Sua majestade não tolerava a contestação e tencionava mandar eternamente para as masmorras os inimigos do reino. Os maiores amotinados era um grupo de escribas desobedientes, que teimavam resistir, agora e sempre, ao inimigo. Era uma verdadeira praga aquele punhado de ratazanas que sabia ler e escrever. Difundiam campanhas negras e difamatórias de um rei que apenas tinha por missão servir! Ao exílio! Para a selva do rei aliado! Lá nunca mais abririam a boca nem pegavam na pena. Só se fosse na pena de morte. E parlamentava com os escribas, tentando convencê-los a assinar éditos reais que os condenassem ad eterno. Mas o problema era que os escribas sabiam mesmo ler e não caíam, facilmente, nos ardis de tal Pinóquio. E o seu nariz não parava de crescer!
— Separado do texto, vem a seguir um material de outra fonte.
(** The ways a run can go: without a client, without a new job, for the job
    named, or for a job of its own. *)
Lemma fetchAndSaveCustomers_cases w fuel storeName jobId st :
  (exists msg, fetchAndSaveCustomers w fuel storeName jobId st = Threw msg st)
  \/ (exists msg, fetchAndSaveCustomers w fuel storeName jobId st = Threw msg (tick (tick st)))
  \/ (exists shopify job,
        jobId = Some job
        /\ fetchAndSaveCustomers w fuel storeName jobId st
           = run_job w shopify storeName job fuel st)
  \/ (exists shopify,
        getExportJob (db st) (new_job_id w storeName st) = None
        /\ fetchAndSaveCustomers w fuel storeName jobId st
           = run_job w shopify storeName (new_job_id w storeName st) fuel
               (with_new_job w storeName st)).
Proof.
  unfold fetchAndSaveCustomers.
  destruct (createShopifyClient (env w) (remote w) storeName) as [shopify|msg];
    [|left; by eexists].
  right.
  assert ((exists msg,
             match newExportJob w storeName st with
             | Ok (job, st0) => run_job w shopify storeName job fuel st0
             | Throw msg => Threw msg (tick (tick st))
             end = Threw msg (tick (tick st)))
          \/ (getExportJob (db st) (new_job_id w storeName st) = None
              /\ match newExportJob w storeName st with
                 | Ok (job, st0) => run_job w shopify storeName job fuel st0
                 | Throw msg => Threw msg (tick (tick st))
                 end
                 = run_job w shopify storeName (new_job_id w storeName st) fuel
                     (with_new_job w storeName st))) as Hnew.
  { pose proof (newExportJob_cases w storeName st) as Hn.
    destruct (getExportJob (db st) (new_job_id w storeName st)).
    - destruct Hn as [msg ->]. left. by eexists.
    - destruct Hn as [-> _]. by right. }
  assert (forall o : Outcome,
            o = match newExportJob w storeName st with
                | Ok (job, st0) => run_job w shopify storeName job fuel st0
                | Throw msg => Threw msg (tick (tick st))
                end ->
            (exists msg, o = Threw msg (tick (tick st)))
            \/ (exists shopify0 job, jobId = Some job /\ o = run_job w shopify0 storeName job fuel st)
            \/ (exists shopify0,
                  getExportJob (db st) (new_job_id w storeName st) = None
                  /\ o = run_job w shopify0 storeName (new_job_id w storeName st) fuel
                           (with_new_job w storeName st))) as Hfresh.
  { intros o ->. destruct Hnew as [[msg Hm] | [Hnone Hr]].
    - left. by exists msg.
    - right. right. by exists shopify. }
  destruct jobId as [job|]; cbn [falsy_opt or_else].
  - destruct (truthy job) eqn:Ht; cbn [negb].
    + destruct (getExportJob (db st) job) as [j|] eqn:Hj.
      * rewrite (getExportJob_id _ _ _ Hj), Ht.
        right. left. exists shopify, job. split; [done|]. reflexivity.
      * apply Hfresh. by destruct (newExportJob w storeName st) as [[e st0]|msg].
    + apply Hfresh. by destruct (newExportJob w storeName st) as [[e st0]|msg].
  - apply Hfresh. by destruct (newExportJob w storeName st) as [[e st0]|msg].
Qed.
(** X2.  A limiter with positive requests_per_minute whose burst is zero
    or negative never admits.  A call of [acquire] that is given [fuel]
    iterations sleeps once in each of the first 1024 and is not
    admitted; the call that reaches the next iteration ends there with
    the OverflowError of [2**attempt], after exactly 1024 sleeps.  This
    holds whatever the clock does and for every call made on the
    limiter, also after a call that raised. *)
Theorem starved_limiter_never_admits (rpm brst : Z) (base maxb t0 : Q)
    (calls : list (nat * Q)) :
  (0 < rpm)%Z -> (brst <= 0)%Z -> exact_int brst ->
  Forall2 (fun c r => admitted r = false /\
                      length (slept r) = Nat.min (fst c) 1024 /\
                      overflowed r = (1024 <? fst c)%nat)
          calls
          (fst (acquire_calls sleep calls
                  (__post_init__ rpm brst base maxb t0))).
Proof.
  intros Hrpm Hb Hx.
  assert (H : forall self,
             requests_per_minute self = rpm -> burst self = brst ->
             _tokens self <= inject_Z (burst self) ->
             Forall2 (fun c r => admitted r = false /\
                                 length (slept r) = Nat.min (fst c) 1024 /\
                                 overflowed r = (1024 <? fst c)%nat)
                     calls (fst (acquire_calls sleep calls self))).
  { induction calls as [|[fuel now] calls IH]; intros self Er Eb Hcap; simpl.
    - constructor.
    - assert (Ea : acquire sleep fuel now self
                   = acquire_loop sleep fuel 0 now self).
      { unfold acquire. rewrite Er.
        destruct (Z.leb_spec rpm 0); [lia|reflexivity]. }
      destruct (acquire_loop_starved fuel 0 now self Hcap
                  ltac:(rewrite Eb; exact Hb)) as (Ha & Hl & Ho & Hc).
      destruct (acquire_loop_fields sleep fuel 0 now self) as (Fr & Fb & _).
      rewrite <- Ea in Ha, Hl, Ho, Hc, Fr, Fb.
      specialize (IH (limiter (acquire sleep fuel now self))).
      destruct (acquire_calls sleep calls
                  (limiter (acquire sleep fuel now self))) as [rs self'].
      simpl in *. constructor; [repeat split; assumption|].
      apply IH; [congruence | congruence | rewrite Fb; exact Hc]. }
  apply H; try reflexivity.
  rewrite post_init_tokens by exact Hx. simpl. apply Qle_refl.
Qed.

(** ** How long a call sleeps *)

Lemma two_pow_ge_1 (k : nat) : 1 <= inject_Z (2 ^ Z.of_nat k).
Proof.
  change 1 with (inject_Z 1). rewrite <- Zle_Qle.
  pose proof (Z.pow_pos_nonneg 2 (Z.of_nat k)). lia.
Qed.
Eis então que um dia, na província dos Allgarves, território de grandes riquezas, o maior grupo de estrangeirados, se rebelou de repente. Eram saxões fortes, arrogantes e de barba rija. Já estavam fartos que um rei desnudo ousasse comandar os seus destinos e julgar as suas acções. Mandaram chamar um enviado secreto da rainha Nunca-mais-morres que, em menos de nada, organizou uma revolução elitista que derrubou o Rei Pinócrates, que nem teve tempo de abrir a boca. Foi uma revolução pacífica, pois neste reino de povo que ladra mas nunca morde, o único obstáculo era mesmo o nariz do altivo monarca. Eis então que os bárbaros do norte tiveram uma brilhante ideia: convocaram lenhadores de todos os cantos do reino e, à força de valentes machadadas, deceparam o famoso apêndice. Com a madeira obtida, fizeram uma jangada de pau oco e enviaram os habitantes do reino para o mar alto, em busca de um novo reino, sem soberanos, nem súbditos. Consta que até hoje essa jangada anda à deriva, sem rei, nem lei.
Quanto ao Rei Pinócrates I, exilou-se no país do Grande Irmão e vive à grande e à americana, na sua hacienda, fortemente guardada pelos clones que teimaram em não descolar da sua sombra.
Fábula da fábula: nunca invoques Némesis em nome da governação.